Она изменилась перед окончанием ночной вахты. Море осталось таким же. Конвой «FR-77» по-прежнему шел навстречу высокой волне с севера, на полубаках кораблей и судов все так же возвышались и непрерывно разбухали причудливые ледяные горы из замерзавшей воды. Ветер стих, метель и пурга прекратились, последние гряды тяжелых облаков отходили на юг. К четырем часам небо стало абсолютно чистым. Луны не было, но зато звезды, яркие и холодные, покрывали все небо. Дул слабый ветерок с севера.

Постепенно начало меняться и небо. Сначала оно чуть посветлело в северной части горизонта, затем мерцающая полоса света начала медленно расширяться и с каждой минутой подниматься все выше и выше. Вскоре под этой полосой света появились новые пульсирующие белые световые ленты с синим, зеленым и фиолетовым оттенками. Эти световые ленты непрерывно перемещались вверх и все более светлели, пока наконец высоко над конвоем не появилась огромная, простирающаяся до самого горизонта белая световая полоса. Всегда привлекающее своей красотой, северное сияние на этот раз было особенно чарующим… Но на хорошо видимых теперь кораблях и судах конвоя «FR-77» люди смотрели на эту красоту и проклинали ее.
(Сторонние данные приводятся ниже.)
(* ===== verification/EvIngest.v ===== *)
(** * Ingestion and the invariant of the Evidence kernel *)

From S2P Require Import Prelude GoStrings Sha256 GoTime GoJson EvTypes EvEvents EvKernel EvRetain EvGraph EvReports EvFrame EvChain.

Lemma evidence_store k k' : evidence k = evidence k' -> store k = store k'.
Proof. by intros (? & _)%evidence_fields. Qed.

Lemma EInv_evidence k k' : evidence k = evidence k' -> EInv k -> EInv k'.
Proof. intros (E & _)%evidence_fields. by apply EInv_store. Qed.

(** ** What storing an event does to the hot data *)

Definition sealed_event (e : CanonicalEvent) (k : Kernel) : CanonicalEvent :=
  seal (run_chain k (cv_RunID e)) e.

(** The kernel after [appendIntegrityLocked], with the event in its index and run. *)
Definition hot_step (e : CanonicalEvent) (k : Kernel) : Kernel :=
  let r := cv_RunID e in
  let e' := sealed_event e k in
  k |> k_set_integrityByRun
         (<[r := mk_runIntegrityState (cv_IntegrityHash e') (cv_IntegritySeq e')]>
            (k_integrityByRun k))
    |> k_set_globalIntegrity (global_link (k_globalIntegrity k) e')
    |> k_set_eventsByID (<[cv_EventID e := e']> (k_eventsByID k))
    |> k_set_runs (<[r := add_event e' (run_data k r)]> (k_runs k)).

Lemma ensure_run_insert r rd k :
  <[r := rd]> (k_runs (ensureRunDataLocked r k)) = <[r := rd]> (k_runs k).
Proof.
  unfold ensureRunDataLocked. destruct (k_runs k !! r); [done|]. apply insert_insert_eq.
Qed.

Lemma ensure_run_data r r' k : run_data (ensureRunDataLocked r k) r' = run_data k r'.
Proof.
  unfold ensureRunDataLocked. destruct (k_runs k !! r) eqn:E; [done|].
  unfold run_data. cbn [k_runs k_set_runs]. rewrite lookup_insert.
  destruct (decide (r = r')) as [->|]; [by rewrite E|done].
Qed.

Lemma store_set_runs x y k k' : x = y -> store k = store k' ->
  store (k_set_runs x k) = store (k_set_runs y k').
Proof.
  intros -> (E1 & E2 & E3 & E4 & E5 & E6 & E7 & E8 & E9 & E10 & E11 & E12 & E13)%store_fields.
  unfold store. cbn. congruence.
Qed.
На мостике «Улисса» первым услышал его Крайслер — человек со сверхчувствительным зрением и слухом. Вскоре отдаленный гул моторов «кондора», приближающегося с юга, слышали уже все. На какое-то время показалось, что гул замер и самолет пролетит мимо, но надежда рухнула почти в тот же момент, в который она появилась. Теперь уже все ясно слышали более низкий и более мощный гул моторов набирающего высоту «фокке-вульфа». Повернувшись к Кэррингтону, Тэрнер заметил угрюмо:

— Это наверняка проклятый «чарли». Засек нас, подлец. Наверное, уже радировал в Альтен-фиорд и, готов держать пари на какую угодно сумму, собирается сбросить светящую бомбу на высоте около десяти тысяч футов, которую будет видно с расстояния в пятьдесят миль.

— Я никогда не спорю, если рискую проиграть, — проворчал Кэррингтон. — А вслед за этим сбросит несколько бомб на высоте две тысячи?

— Совершенно верно! — согласился Тэрнер. — Штурман, сколько, по-вашему, до Альтен-фиорда, в летных часах, я имею в виду?

— Для самолета со скоростью двести миль — что-нибудь около часа, — тихо ответил Карпентер. Это был уже совсем не тот, подвижной, энергичный, Карпентер, к которому все привыкли. После смерти Вэллери он заметно помрачнел и говорил только тогда, когда его спрашивали.